Abstract

Bone marrow (BM) suppression is the most common dose-limiting side effect of conventional cancer therapy, particularly with certain alkylating agents and/or ionizing radiation (IR). It has been shown that p38 mitogen-activated protein kinase (p38 MAPK) plays a critical role in regulation of hematopoiesis and its activation mediates IR- and chemotherapy-induced cell injury and oxidative stress-induced hematopoietic stem cell (HSC) exhaustion. Therefore, we examined the role of p38 MAPK in radiation-induced BM injury. First, we monitored the activation of p38 MAPK in BM hematopoietic cells at different time after exposure to IR using our well-established long-term BM cell culture (LTBMC) model system. The activation of p38 MAPK was detected within 24 hours after BM hematopoietic cells were exposed to 4 Gy IR and this activation sustained up to 5 weeks after radiation. Inhibition of p38 MAPK activity with a p38 MAPK specific inhibitor (SB202190) attenuated IR-induced suppression of the hematopoietic function of BM hematopoietic cells in an in vitro colony forming cell (CFC) assay.
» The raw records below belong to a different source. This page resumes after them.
Lemma advance_value (step : number) (k : nat) (c : number) :
  advance step k c == c + inject_Z (Z.of_nat k) * step.
Proof.
  induction k as [|k IH].
  - simpl. change (inject_Z (Z.of_nat 0)) with 0. ring.
  - unfold advance in *. simpl Nat.iter. rewrite IH.
    rewrite Nat2Z.inj_succ, <- Z.add_1_r, inject_Z_plus.
    change (inject_Z 1) with 1. ring.
Qed.

Section Loop.
Variables totalDuration segmentLength step : number.

Let emitted (currentStart : number) (segmentIndex : nat) (j : nat) : Segment :=
  push_segment totalDuration segmentLength
    (advance step j currentStart) (segmentIndex + j).

(** A finished loop has appended one segment per iteration, and stopped
    at the first [currentStart] that is not below [totalDuration]. *)
Lemma plan_loop_some (fuel : nat) :
  forall (currentStart : number) (segmentIndex : nat)
         (segments result : list Segment),
    plan_loop fuel totalDuration segmentLength step
      currentStart segmentIndex segments = Some result ->
    exists n : nat,
      result = segments ++ map (emitted currentStart segmentIndex) (seq 0 n)
      /\ (forall j, (j < n)%nat -> advance step j currentStart < totalDuration)
      /\ totalDuration <= advance step n currentStart
      /\ (n < fuel)%nat.
Proof.
  induction fuel as [|fuel IH]; intros c i segs res H; [discriminate|].
  simpl in H. destruct (ltb c totalDuration) eqn:E.
  - apply IH in H. destruct H as (n & Hres & Hlt & Hge & Hn).
    exists (S n). repeat split.
    + rewrite Hres, <- app_assoc. f_equal. simpl. f_equal.
      * unfold emitted. simpl. now rewrite Nat.add_0_r.
      * rewrite <- seq_shift, map_map. apply map_ext. intro j.
        unfold emitted. rewrite advance_shift. f_equal. lia.
    + intros j Hj. destruct j as [|j].
      * simpl. now apply ltb_true.
      * rewrite <- advance_shift. apply Hlt. lia.
    + now rewrite <- advance_shift.
    + lia.
  - injection H as <-. exists 0%nat. repeat split.
    + simpl. now rewrite app_nil_r.
    + intros j Hj. lia.
    + simpl. now apply ltb_false.
    + lia.
Qed.
Lemma other_keys_step (key : string) (a : Action) (c : Component) :
  key ≠ "chatSessionId" →
  localStorage (step API a c) !! key = localStorage c !! key.
Proof.
  intros Hk. destruct a as [ev| | | | | | |]; [destruct ev|..];
    unfold_component; simpl; repeat case_match; simpl;
    rewrite ?lookup_insert_ne, ?lookup_delete_ne by done; done.
Qed.

(** X2. The component reads and writes one key of the local storage only:
    whatever it does, every other key keeps the value it had when the page
    was loaded. *)
Theorem other_keys_untouched (ls : gmap string jsstring) (uuid : jsstring)
    (acts : list Action) (key : string) :
  key ≠ "chatSessionId" →
  localStorage (run API acts (mount API uuid (initial ls))) !! key
  = ls !! key.
Proof.
  intros Hk.
  assert (localStorage (mount API uuid (initial ls)) !! key = ls !! key) as H0.
  { unfold mount, getItem. simpl. repeat case_match; simpl;
      rewrite ?lookup_insert_ne by done; done. }
  revert H0. generalize (mount API uuid (initial ls)).
  induction acts as [|a acts IH]; intros c Hc; simpl; [done|].
  apply IH. by rewrite other_keys_step.
Qed.

(** ** The socket *)

(** X3. A socket that was opened by a session switch or a new session is
    scoped to the active session id, in every later state.  (The socket of
    the mount effect keeps the id it was opened with, also after the server
    assigns another one.) *)
Theorem reopened_socket_scoped (c : Component) :
  reachable API c →
  ∃ s, socketRef c = Some s ∧
       (listeners s = false → query_sessionId s = sessionId c).
Proof.
  induction 1 as [ls uuid|a c _ (s & Hs & IH)].
  - unfold mount. simpl. eexists; split; [reflexivity|]. discriminate.
  - destruct a as [ev| | | | | | |]; [destruct ev|..];
      unfold_component; rewrite ?Hs; simpl;
      repeat case_match; simpl; rewrite ?Hs;
      try (eexists; split; [reflexivity|]; simpl; by auto);
      try (exists s; split; [done|]; simpl; intros; congruence).
Qed.

Lemma listening_step (a : Action) (c : Component) :
  listening c = false → listening (step API a c) = false.
Proof.
  unfold listening. intros Hc.
  destruct a as [ev| | | | | | |]; [destruct ev|..];
    unfold_component; simpl; repeat case_match; simpl in *;
    simplify_eq; done.
Qed.

Lemma listening_run (acts : list Action) (c : Component) :
  listening c = false → listening (run API acts c) = false.
Proof.
  revert c. induction acts as [|a acts IH]; intros c Hc; simpl; [done|].
  by apply IH, listening_step.
Qed.

(** X4. The listeners are registered once, on the socket of the mount
    effect.  After a session switch or a new session the socket in use has
    none: from then on no socket event changes the component, whatever
    happens in between. *)
Theorem listeners_lost (c : Component) (a : Action) (acts : list Action)
    (ev : SocketEvent) :
  reachable API c → reopens a = true →
  let c' := run API acts (step API a c) in
  step API (Incoming ev) c' = c'.
Proof.
  intros [s Hs]%socketRef_reachable Ha c'.
  assert (listening c' = false) as Hl.
  { apply listening_run. destruct a; try discriminate; simpl;
      unfold createNewSession, switchSession, reopen, listening; simpl;
      rewrite Hs; done. }
  simpl. unfold dispatch. by rewrite Hl.
Qed.

(** ** The loading flag and the status *)

Lemma isLoading_lowered (a : Action) (c : Component) :
  isLoading c = true → isLoading (step API a c) = false →
  listening c = true ∧
  (a = Incoming error_event ∨
   ∃ m, a = Incoming (message_final m) ∧ isComplete m = Some true).
Proof.
  intros Hc. destruct a as [ev|content now| | | | | |i n]; simpl.
  - unfold dispatch. destruct (listening c); [|congruence].
    destruct ev; simpl; try congruence.
    + unfold on_message, completed.
      destruct (isComplete m) as [[|]|] eqn:E; simpl; try congruence.
      intros _. split; [done|]. right. by exists m.
    + intros _. split; [done|]. by left.
  - unfold sendMessage. case_match; simpl; congruence.
  - simpl. congruence.
  - unfold createNewSession, reopen. simpl. case_match; simpl; congruence.
  - unfold switchSession, reopen. simpl. case_match; simpl; congruence.
  - unfold retryConnection. case_match; simpl; congruence.
  - simpl. congruence.
  - unfold_component. repeat case_match; simpl; congruence.
Qed.

(** X5. The loading flag is lowered by two listeners only: a step that
    lowers it is an 'error' event or a 'message' event with its completion
    flag set, on a socket that has the listeners.  So once the socket in use
    has no listeners, a raised loading flag stays raised in every later
    state. *)
Theorem isLoading_stuck :
  (∀ a c, isLoading c = true → isLoading (step API a c) = false →
          listening c = true ∧
          (a = Incoming error_event ∨
           ∃ m, a = Incoming (message_final m) ∧ isComplete m = Some true)) ∧
  (∀ c acts, listening c = false → isLoading c = true →
             isLoading (run API acts c) = true).
Proof.
  split; [exact isLoading_lowered|].
  intros c acts. revert c.
  induction acts as [|a acts IH]; intros c Hl Hc; simpl; [done|].
  apply IH; [by apply listening_step|].
  destruct (isLoading (step API a c)) eqn:E; [done|].
  destruct (isLoading_lowered a c Hc E) as [Hl' _]. congruence.
Qed.
(** What one turn adds to the log. *)
Lemma loop_step_log remove byhash f c s r s' :
  loop_step remove byhash f c s r s' ->
  exists evs,
    log s' = log s ++ evs
    /\ (forall p, In (EvUnlink p) evs ->
                  p = f /\ remove = true /\ groups_get c byhash <> []
                  /\ r = Ret tt)
    /\ (forall p copies, In (EvPrint (MsgRemoveDuplicate p copies)) evs ->
                         p = f /\ groups_get c byhash = copies
                         /\ copies <> [])
    /\ (forall p, ~ In (EvOpenWrite p) evs)
    /\ (In (EvPrint MsgOutdatedCache) evs ->
        r = Raise (SystemExit 1) \/ r = Raise UnicodeEncodeError).
Proof.
  intros H. destruct H; subst;
    match goal with
    | H : log _ = log _ ++ ?l |- _ => exists l; split; [exact H|]
    | |- context [log (set_log (_ ++ ?l) _)] =>
        exists l; split; [reflexivity|]
    | |- _ => exists []; split; [symmetry; apply app_nil_r|]
    end;
    repeat split; unfold not; intros; in_cases; try discriminate;
    repeat match goal with
           | H : _ = _ :> event |- _ => inversion H; clear H
           end; subst; auto; congruence.
Qed.

Lemma loop_step_frame remove byhash f c s r s' :
  loop_step remove byhash f c s r s' ->
  same_app s s'
  /\ (remove = false -> fs s' = fs s /\ cache s' = cache s)
  /\ (groups_get c byhash = [] -> fs s' = fs s /\ cache s' = cache s)
  /\ (forall e, r = Raise e -> fs s' = fs s /\ cache s' = cache s)
  /\ (forall p, p <> f ->
                fs_get p (fs s') = fs_get p (fs s)
                /\ forall e, In (p, e) (cache s) -> In (p, e) (cache s')).
Proof.
  intros H. destruct H; subst; cbn;
    try (repeat split; auto; congruence).
  match goal with
  | Hs : same_app _ _, Hf : fs _ = _ |- _ =>
      split; [exact Hs|]; rewrite Hf
  end.
  repeat split; try congruence.
  - apply fs_get_remove_other. assumption.
  - intros e He. eapply dict_del_other; eauto.
Qed.

Lemma loop_run_log remove byhash content s r s' :
  loop_run remove byhash content s r s' ->
  exists evs,
    log s' = log s ++ evs
    /\ (forall p, In (EvUnlink p) evs ->
                  remove = true
                  /\ exists c, In (p, c) content
                               /\ groups_get c byhash <> [])
    /\ (forall p copies, In (EvPrint (MsgRemoveDuplicate p copies)) evs ->
                         exists c, In (p, c) content
                                   /\ groups_get c byhash = copies
                                   /\ copies <> [])
    /\ (forall p, ~ In (EvOpenWrite p) evs)
    /\ (In (EvPrint MsgOutdatedCache) evs ->
        r = Raise (SystemExit 1) \/ r = Raise UnicodeEncodeError).
Proof.
  induction 1 as [s | f c rest s s1 r s' Hstep Hrun IH | f c rest s e s' Hstep].
  - exists []. rewrite app_nil_r. repeat split; intros; in_cases.
    intros [].
  - destruct (loop_step_log _ _ _ _ _ _ _ Hstep)
      as (e1 & Hl1 & Hu1 & Hm1 & Hw1 & Ho1).
    destruct IH as (e2 & Hl2 & Hu2 & Hm2 & Hw2 & Ho2).
    exists (e1 ++ e2). rewrite Hl2, Hl1, app_assoc.
    split; [reflexivity|]. repeat split.
    + apply in_app_or in H. destruct H as [H|H].
      * apply Hu1 in H. apply H.
      * apply Hu2 in H. apply H.
    + apply in_app_or in H. destruct H as [H|H].
      * apply Hu1 in H. destruct H as (-> & _ & Hg & _).
        exists c. split; [left; reflexivity | exact Hg].
      * apply Hu2 in H. destruct H as (_ & c' & Hin & Hg).
        exists c'. split; [right; exact Hin | exact Hg].
    + intros p copies H. apply in_app_or in H. destruct H as [H|H].
      * apply Hm1 in H. destruct H as (-> & Hg & Hne).
        exists c. split; [left; reflexivity | auto].
      * apply Hm2 in H. destruct H as (c' & Hin & Hg).
        exists c'. split; [right; exact Hin | exact Hg].
    + intros p H. apply in_app_or in H. destruct H as [H|H].
      * exact (Hw1 p H).
      * exact (Hw2 p H).
    + intros H. apply in_app_or in H. destruct H as [H|H].
      * apply Ho1 in H. destruct H as [H|H]; discriminate H.
      * exact (Ho2 H).
  - destruct (loop_step_log _ _ _ _ _ _ _ Hstep)
      as (e1 & Hl1 & Hu1 & Hm1 & Hw1 & Ho1).
    exists e1. split; [exact Hl1|]. repeat split.
    + apply Hu1 in H. apply H.
    + apply Hu1 in H. destruct H as (_ & _ & _ & H). discriminate H.
    + intros p copies H. apply Hm1 in H. destruct H as (-> & Hg & Hne).
      exists c. split; [left; reflexivity | auto].
    + exact Hw1.
    + exact Ho1.
Qed.
(** X15. The currency of the seat-bid [requestBid] returns is USD or one
    of the codes of [request.Cur] as the request came in. *)
Theorem seatBid_currency_from_Cur_or_default (bidder : bidderAdapter)
    (completion : list httpCallInfo → list httpCallInfo)
    (ctx : context.Context) (request request' : BidRequest)
    (name : BidderName) (bidAdjustment : float) (conversions : Conversions)
    (reqInfo : option ExtraRequestInfo)
    (seatBid : pbsOrtbSeatBid) (errs : list error) :
  requestBid bidder completion ctx request name bidAdjustment conversions
    reqInfo = Ret (request', (Some seatBid, errs)) →
  seatBid_currency seatBid = "USD"
  ∨ seatBid_currency seatBid ∈ BidRequest_Cur request.
Proof.
  intros H.
  destruct (MakeRequests (Bidder bidder) request reqInfo)
    as [reqData errs0] eqn:HMR.
  destruct (requestBid_cases json_Unmarshal_Response json_Unmarshal_Request
              json_Marshal_Response http_NewRequest_error
              bidder completion ctx request name
              bidAdjustment conversions reqInfo reqData errs0 HMR)
    as [[_ Hnil] | [Hne _]]; [congruence|].
  eapply requestBid_inv in H as (responses & st & _ & Hcollect & H);
    [|exact HMR|exact Hne].
  injection H as -> -> ->.
  pose proof (collect_request _ _ _ _ _ _ _ _ _ Hcollect) as Hreq.
  apply collect_frame in Hcollect as (_ & _ & _ & Hc). cbn in Hc, Hreq.
  destruct Hc as [Hc|Hc]; [left; exact Hc|].
  destruct Hreq as [Hreq|Hreq]; rewrite Hreq in Hc; [right; exact Hc|].
  destruct (defaultCur_cases request) as [[_ Hdef]|[_ Hdef]];
    rewrite Hdef in Hc; [|right; exact Hc].
  left. cbn in Hc. apply list_elem_of_singleton in Hc. exact Hc.
Qed.

(** X16. [requestBid] never drops an error of the plugin: the errors it
    returns start with those [MakeRequests] returned, in their order, and
    when it returns a nil seat-bid the list is not empty. *)
Theorem requestBid_keeps_plugin_errors (bidder : bidderAdapter)
    (completion : list httpCallInfo → list httpCallInfo)
    (ctx : context.Context) (request request' : BidRequest)
    (name : BidderName) (bidAdjustment : float) (conversions : Conversions)
    (reqInfo : option ExtraRequestInfo)
    (seatBid : option pbsOrtbSeatBid) (errs : list error) :
  requestBid bidder completion ctx request name bidAdjustment conversions
    reqInfo = Ret (request', (seatBid, errs)) →
  (∃ more, errs = (MakeRequests (Bidder bidder) request reqInfo).2 ++ more)
  ∧ (seatBid = None → errs ≠ []).
Proof.
  intros H.
  destruct (MakeRequests (Bidder bidder) request reqInfo)
    as [reqData errs0] eqn:HMR.
  destruct (requestBid_cases json_Unmarshal_Response json_Unmarshal_Request
              json_Marshal_Response http_NewRequest_error
              bidder completion ctx request name
              bidAdjustment conversions reqInfo reqData errs0 HMR)
    as [[_ Hnil] | [Hne Hsome]].
  - rewrite Hnil in H. injection H as _ <- <-. cbn.
    destruct errs0 as [|e errs0].
    + split; [exists [FailedToRequestBids noRequestsMessage]; reflexivity|].
      intros _. discriminate.
    + split; [exists []; rewrite app_nil_r; reflexivity|]. intros _. discriminate.
  - split; [|intros ->; destruct (Hsome _ _ H)].
    eapply requestBid_inv in H as (responses & st & _ & Hcollect & H);
      [|exact HMR|exact Hne].
    injection H as _ _ ->.
    apply collect_frame in Hcollect as (Herrs & _). exact Herrs.
Qed.

(** X17. [requestBid] leaves the targeting of every bid and the extension
    of the seat-bid empty. *)
Theorem requestBid_leaves_targets_and_ext_empty (bidder : bidderAdapter)
    (completion : list httpCallInfo → list httpCallInfo)
    (ctx : context.Context) (request request' : BidRequest)
    (name : BidderName) (bidAdjustment : float) (conversions : Conversions)
    (reqInfo : option ExtraRequestInfo)
    (seatBid : pbsOrtbSeatBid) (errs : list error) :
  requestBid bidder completion ctx request name bidAdjustment conversions
    reqInfo = Ret (request', (Some seatBid, errs)) →
  seatBid_ext seatBid = EmptyString
  ∧ Forall (λ pb, pbsOrtbBid_bidTargets pb = ∅) (seatBid_bids seatBid).
Proof.
  intros H.
  destruct (MakeRequests (Bidder bidder) request reqInfo)
    as [reqData errs0] eqn:HMR.
  destruct (requestBid_cases json_Unmarshal_Response json_Unmarshal_Request
              json_Marshal_Response http_NewRequest_error
              bidder completion ctx request name
              bidAdjustment conversions reqInfo reqData errs0 HMR)
    as [[_ Hnil] | [Hne _]]; [congruence|].
  eapply requestBid_inv in H as (responses & st & _ & Hcollect & H);
    [|exact HMR|exact Hne].
  injection H as -> -> ->.
  apply collect_frame in Hcollect as (_ & (new & Hbids & Htargets) & Hext & _).
  cbn in Hbids, Hext. rewrite Hbids. split; [exact Hext | exact Htargets].
Qed.
(** * mcp_proxy: schema-to-annotation resolver, signature builder and
      forwarding stubs of [src/mcp_proxy.py]

    The development follows [setup_proxy_tools] of [src/mcp_proxy.py]:
    - [get_python_type], the recursive resolver that turns one JSON-Schema
      fragment into the text of a Python type annotation;
    - the loop that turns the [properties] / [required] / [default] fields
      of a tool's input schema into the parameter list of the generated
      function;
    - the generated function itself (parameter binding, the [None] filter,
      one client session around the forwarded call);
    - the discovery session and the registration loop.

    Python values are JSON values here, a [str] is the string of its UTF-8
    bytes, and a [dict] is the list of its items in insertion order. *)

From Stdlib Require Import ZArith Ascii String List Lia.
From stdpp Require Import base decidable option list strings pretty sorting.

Local Set Warnings "-register-all".
Open Scope string_scope.
Open Scope list_scope.

(** ** JSON values as Python sees them after [json.loads] *)

Module Json.

(** A [float] is kept as its [repr] text (for instance "1.5", "1e+16",
    "inf"), which Python prints for both [str] and [repr] and which is
    unique per value up to the sign of zero and the identity of nan. *)
Inductive json : Type :=
| JNull
| JBool (b : bool)
| JInt (n : Z)
| JFloat (r : string)
| JStr (s : string)
| JList (l : list json)
| JDict (d : list (string * json)).
(** ** The kinematic step *)

(** C1. One call to [Car.update] moves the position by
    [vx*cos(yaw)*dt] and [vx*sin(yaw)*dt], adds [a*dt] to [vx] and
    [steer*dt] to [yaw], leaves [vy] as it is and recomputes the speed [v]
    as [sqrt(vx'^2 + vy^2)]: for every well-formed vehicle, and so for
    the vehicle built from any x, y, yaw, vx and vy.  The vehicle at
    (0,0) with yaw 0 and vx 1,
    updated once with a = 0, steer = 0, dt = 1, ends at (1,0) with the
    yaw and the speed it had, and its [step_dis] is 1. *)
Theorem car_update_kinematics :
  (forall (c : Car) (a_ steer dt_ : R),
      well_formed c ->
      let c' := update c a_ steer dt_ in
      x (params c') = x (params c) + vx (params c) * cos (yaw (params c)) * dt_ /\
      y (params c') = y (params c) + vx (params c) * sin (yaw (params c)) * dt_ /\
      vx (params c') = vx (params c) + a_ * dt_ /\
      yaw (params c') = yaw (params c) + steer * dt_ /\
      vy (params c') = vy (params c) /\
      v (params c') = sqrt (vx (params c') ^ 2 + vy (params c) ^ 2) /\
      pos (params c') = (x (params c'), y (params c'))) /\
  (forall x0 y0 yaw0 vx0 vy0 a_ steer dt_ : R,
      let c := Car_init [(Px, x0); (Py, y0); (Pyaw, yaw0); (Pvx, vx0); (Pvy, vy0)] in
      let c' := update c a_ steer dt_ in
      pos (params c) = (x0, y0) /\
      pos (params c') = (x0 + vx0 * cos yaw0 * dt_, y0 + vx0 * sin yaw0 * dt_) /\
      vx (params c') = vx0 + a_ * dt_ /\
      yaw (params c') = yaw0 + steer * dt_ /\
      vy (params c') = vy0 /\
      v (params c') = sqrt ((vx0 + a_ * dt_) ^ 2 + vy0 ^ 2)) /\
  (let c' := update car_at_origin 0 0 1 in
   pos (params car_at_origin) = (0, 0) /\
   pos (params c') = (1, 0) /\
   yaw (params c') = yaw (params car_at_origin) /\
   v (params c') = v (params car_at_origin) /\
   v (params c') = 1 /\
   step_dis c' = Some 1).
Proof.
  split; [|split].
  - intros c a_ steer dt_ Hwf c'. subst c'.
    rewrite (update_params _ _ _ _ Hwf). simpl. repeat split; reflexivity.
  - intros x0 y0 yaw0 vx0 vy0 a_ steer dt_ c c'. subst c c'.
    rewrite (update_params _ _ _ _ (Car_init_well_formed _)).
    simpl. repeat split; reflexivity.
  - assert (Hwf : well_formed car_at_origin) by apply Car_init_well_formed.
    cbv zeta. rewrite (update_step_dis _ _ _ _ Hwf), (update_params _ _ _ _ Hwf).
    unfold car_at_origin, distance. simpl. rewrite cos_0, sin_0.
    assert (E1 : 1 + 0 * 1 = 1) by ring.
    assert (E2 : 0 + 1 * 1 * 1 = 1) by ring.
    assert (E3 : 0 + 1 * 0 * 1 = 0) by ring.
    assert (E4 : 0 + 0 * 1 = 0) by ring.
    assert (E5 : 1 * (1 * 1) + 0 * (0 * 1) = 1) by ring.
    assert (E6 : (0 - 1) * ((0 - 1) * 1) + (0 - 0) * ((0 - 0) * 1) = 1) by ring.
    rewrite E1, E2, E3, E4, E5, E6, sqrt_1.
    repeat split; reflexivity.
Qed.

Lemma car_update_kinematics_witness :
  well_formed car_at_origin /\
  x (params (update car_at_origin 0 0 1))
  = x (params car_at_origin)
    + vx (params car_at_origin) * cos (yaw (params car_at_origin)) * 1.
Proof.
  split.
  - apply Car_init_well_formed.
  - exact (proj1 (proj1 car_update_kinematics car_at_origin 0 0 1
                    (Car_init_well_formed _))).
Defined.

(** C6. Every call to [Car.update] with timestep [dt] advances the
    elapsed time by [2*dt]: once in [update] before the transition is
    computed and once more in [_model]; the position, the velocity and
    the yaw are advanced with [dt] once. *)
Theorem car_update_time_twice (c : Car) (a_ steer dt_ : R) :
  well_formed c ->
  let before_model :=
    set_param Ptime (time (params c) + dt_)
      (set_param Pdt dt_ (set_param Ps steer (set_param Pa a_ (params c)))) in
  let c' := update c a_ steer dt_ in
  time before_model = time (params c) + dt_ /\
  time (params (model_ (mkCar before_model (nparams c) (histories c)
                              (dpos c) (step_dis c) (total_dis c))))
  = time before_model + dt_ /\
  time (params c') = time (params c) + 2 * dt_ /\
  dt (params c') = dt_ /\
  x (params c') = x (params c) + vx (params c) * cos (yaw (params c)) * dt_ /\
  y (params c') = y (params c) + vx (params c) * sin (yaw (params c)) * dt_ /\
  vx (params c') = vx (params c) + a_ * dt_ /\
  yaw (params c') = yaw (params c) + steer * dt_.
Proof.
  intros Hwf before_model c'. subst c' before_model.
  rewrite (update_params _ _ _ _ Hwf). simpl.
  repeat split; try reflexivity. ring.
Qed.

Lemma car_update_time_twice_witness :
  well_formed car_at_origin /\
  time (params (update car_at_origin 0 0 1)) = time (params car_at_origin) + 2 * 1.
Proof.
  split.
  - apply Car_init_well_formed.
  - exact (proj1 (proj2 (proj2 (car_update_time_twice car_at_origin 0 0 1
                                  (Car_init_well_formed _))))).
Defined.

(** ** Evaluating the comparisons on given numbers *)

Ltac Rsimp := cbn beta iota zeta delta [fst snd negb andb orb].

(** Decide one comparison of the goal with [lra] and take its branch. *)
Ltac Rsplit t P :=
  let H := fresh in
  let r := fresh in
  first [ assert (H : P) by lra; destruct t as [r|r];
          [clear H r | exfalso; lra]
        | assert (H : ~ P) by lra; destruct t as [r|r];
          [exfalso; lra | clear H r] ].

Ltac Rdecide1 :=
  match goal with
  | |- context [Rcase_abs ?u] => Rsplit (Rcase_abs u) (u < 0)
  | |- context [Rlt_dec ?u ?w] => Rsplit (Rlt_dec u w) (u < w)
  | |- context [Rle_dec ?u ?w] => Rsplit (Rle_dec u w) (u <= w)
  | |- context [Req_dec_T ?u ?w] => Rsplit (Req_dec_T u w) (u = w)
  end.

Ltac Rdecide := Rsimp; repeat (Rdecide1; Rsimp).

Ltac unfold_geometry :=
  unfold is_collision, is_collision_step, crossing, cal_crosspoint, is_online,
    close_to, Rgeb, Rleb, Rltb, Reqb, sign, Rabs, tol, psub.

(** The worked example of the kernel: the two diagonals of a square
    cross in its centre. *)
Lemma crossing_diagonals :
  crossing ((0, 0), (10, 10)) ((0, 10), (10, 0)) = (true, (5, 5)).
Proof.
  unfold_geometry. Rdecide. repeat f_equal; lra.
Qed.

(** ** The geometry kernel *)

Lemma Reqb_true (r1 r2 : R) : Reqb r1 r2 = true <-> r1 = r2.
Proof. unfold Reqb. destruct (Req_dec_T r1 r2); split; congruence. Qed.

Lemma Reqb_false (r1 r2 : R) : Reqb r1 r2 = false <-> r1 <> r2.
Proof. unfold Reqb. destruct (Req_dec_T r1 r2); split; congruence. Qed.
Moreover, the number of hematopoietic progenitor cells produced by SB202190-treated BM cells was significantly greater than that by the cells without SB202190 treatment after exposure to IR and followed by a five-week LTBMC. Interestingly, p38 MAPK inhibition showed no effect on IR-induced apoptosis in both HSCs and hematopoietic progenitor cells (HPCs), whereas the radioprotection effect of SB202190 was associated with a significantly reduction of p16INK4a expression and senescence-associated β-galactosidase (SA-β-Gal) activity in irradiated BM cells after five weeks of LTBMC. These findings suggest that activation of p38 MAPK may mediate IR-induced hematopoietic suppression by induction of hematopoietic stem/progenitor cell senescence and pharmacological inhibition of the p38 MAPK pathway may have the potential to be developed as an innovatively therapeutic strategy to ameliorate IR- and chemotherapy-induced BM toxicity.